Taxes or the R2AK . . . ? R2AK or taxes . . . ? Eenie, meenie, miney . . .
April 15 wasn’t just the deadline for filing tax returns, it was also the deadline for signing up for the wild and crazy Race to Alaska. So if you were juggling sending Uncle Sam more money against obsessing about spending two weeks on a boat freezing your tush off while dodging tidal races and the occasional bear — we hope you filed an extension and got your butt and boat up to Port Townsend.
So far, there are 33 entries who did not wait until the last minute to enter the fifth running of the R2AK, which starts on June 3.
The appeal — or revulsion, depending on how you look at it — of the R2AK is the simplicity of its concept: Get your vessel of choice 750 miles up the Inside Passage from Port Townsend to Ketchikan without using a motor or any outside help. With a route known for large stretches of no wind or howling wind — and occasional short interludes of ‘just right’ wind — the fleet is a weird, wonderful and mongo-eclectic mix of new, old, monohulls, multihulls, ultralights, ultraheavies, and a number of boats that don’t even have sails. Rowing and paddling are allowed, and there are currently eight human-only powered entries, including a guy on a stand-up paddleboard who completed the course last year and is back again in 2019. (Sleep is allowed, and many boats anchor or pull onto a beach at night for some well-earned rest.)

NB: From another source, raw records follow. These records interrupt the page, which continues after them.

(** All turns: [todo] are the pages still to come. *)
Lemma turns_ok ids now todo w w' :
  NoDup ids -> (forall j, j ∈ ids <-> is_Some (rm_pages w !! j)) -> todo ⊆ ids ->
  room_ok init w -> room_run_ok init w (mjoin (map (turn ids now) todo)) ->
  map_Forall (fun j p => at_rest p /\ (j ∈ todo \/ calm p)) (rm_pages w) ->
  room_run w (mjoin (map (turn ids now) todo)) = Ok w' ->
  room_ok init w' /\ (forall j, j ∈ ids <-> is_Some (rm_pages w' !! j)) /\ map_Forall (fun _ => calm) (rm_pages w').
Proof.
  intros Hnd. revert w. induction todo as [|id todo IH]; intros w Hall Hsub Hok Hrok Hp Hrun.
  { injection Hrun as <-. split; [done|]. split; [done|]. intros j p Hj. by destruct (Hp j p Hj) as [_ [Hn|?]]; [apply not_elem_of_nil in Hn|]. }
  cbn [map] in Hrok, Hrun. change (mjoin (turn ids now id :: map (turn ids now) todo))
    with (turn ids now id ++ mjoin (map (turn ids now) todo)) in Hrok, Hrun.
  rewrite room_run_app in Hrun. apply obind_Ok in Hrun as (w1 & E1 & Hrun).
  destruct (room_run_ok_app _ _ _ _ Hrok E1) as [Hrok1 Hrok2].
  assert (map_Forall (fun _ => at_rest) (rm_pages w)) as Hrest by (intros j p Hj; apply (Hp j p Hj)).
  destruct (page_turn_ok ids now id w w1) as (Hok1 & Hall1 & Hc1); [done|done|apply Hsub; by left|done..|].
  apply (IH w1); try done; [intros j Hj; apply Hsub; by right|]. intros j q' Hq'.
  destruct (proj1 (Hall j)) as [q Hq]; [by rewrite Hall1|]. destruct (Hc1 j q q' Hq Hq') as [Hr Hc].
  split; [done|]. destruct (Hp j q Hq) as [_ [[->|Hin]%elem_of_cons|Hcq]]; auto.
Qed.

(** ** What is under way is brought to an end *)

Lemma commits js w w' :
  room_ok init w -> (forall j, j ∈ js -> is_Some (rm_pages w !! j)) ->
  room_run_ok init w (map (fun j => Acts j CommitOwn) js) -> room_run w (map (fun j => Acts j CommitOwn) js) = Ok w' ->
  (forall j, is_Some (rm_pages w' !! j) <-> is_Some (rm_pages w !! j)) /\
  forall j q q', rm_pages w !! j = Some q -> rm_pages w' !! j = Some q' ->
    (length (pg_down q') <= length (pg_down q) + length js)%nat /\ (pg_up q = [] \/ j ∈ js -> pg_up q' = []).
Proof.
  revert w. induction js as [|id js IH]; intros w Hok Hin Hrok Hrun.
  { injection Hrun as <-. split; [done|]. intros j q q' Hq Hq'. assert (q' = q) as -> by congruence.
    split; [lia|]. intros [?|Hn]; [done|]. by apply not_elem_of_nil in Hn. }
  cbn [map room_run] in Hrun, Hrok. apply obind_Ok in Hrun as (w1 & E & Hrun).
  destruct (room_run_ok_cons _ _ _ _ Hrok E) as (Hsm & Hev & Hrok1).
  destruct (room_step_ok w _ Hok Hsm Hev) as (w1' & E' & Hok1). rewrite E in E'. injection E' as <-.
  destruct (Hin id) as [p Hp]; [by left|].
  destruct (turn_commit w id p w1 Hok Hp (Hev p Hp) E) as (Hdom1 & (p1 & Hp1 & Ep1) & Hoth).
  destruct (IH w1) as (Hdom & Hlen); [done|intros j Hj; rewrite Hdom1; apply Hin; by right|done..|].
  split; [intros j; by rewrite Hdom|]. intros j q q' Hq Hq'.
  destruct (proj1 (Hdom j)) as [q1 Hq1]; [by eexists|]. destruct (Hlen j q1 q' Hq1 Hq') as [Hl Hu]. cbn [length].
  assert ((length (pg_down q1) <= S (length (pg_down q)))%nat /\ (pg_up q = [] \/ j = id -> pg_up q1 = [])) as [Hl1 Hu1].
  { destruct (decide (j = id)) as [->|Hne].
    - assert (q = p) as -> by congruence. assert (q1 = p1) as -> by congruence.
      by destruct (commit_own_up id init _ _ (ro_pages _ _ Hok id p Hp) Ep1).
    - destruct (Hoth j q Hq Hne) as (q2 & Hq2 & Hcase). assert (q1 = q2) as -> by congruence.
      destruct Hcase as [[= _ _ Eu Ed]|(e & _ & Ee)].
      + rewrite Eu, Ed. split; [lia|]. by intros [?|?].
      + apply commit_other_fields in Ee as (_ & Eu & El). cbn in Eu, El. split; [done|]. rewrite Eu. by intros [?|?]. }
  split; [lia|]. intros H. apply Hu. destruct H as [H|[->|H]%elem_of_cons]; auto.
Qed.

There are no handicaps. The first boat to arrive gets $10,000. The second boat, a set of steak knives. Really. (Any Glengarry Glen Ross fans out there?) The rest get to survive, lick their wounds, take three-hour hot showers, consume gallons of cold beer — and, quite often, come back to do it again next year. Go figure.
Multihulls won the first three R2AKs. Last year, the seven-woman team on First Federal’s Sail Like A Girl, a Melges 32 modified with two pedal drives turning small propellers, cleaned everyone’s clock. And leave it to women to return sailing to a ‘gentleman’s sport’ — after expenses, the team donated the remainder of their win to breast cancer research.
As with the IRS, you can be late with your R2AK paperwork, but it will cost you a bit more. Slightly pricier entries will continue to be accepted up until race day.
For more on the Race to Alaska — or just to enjoy some hilarious writing whether you’re going or not — log onto www.r2ak.com.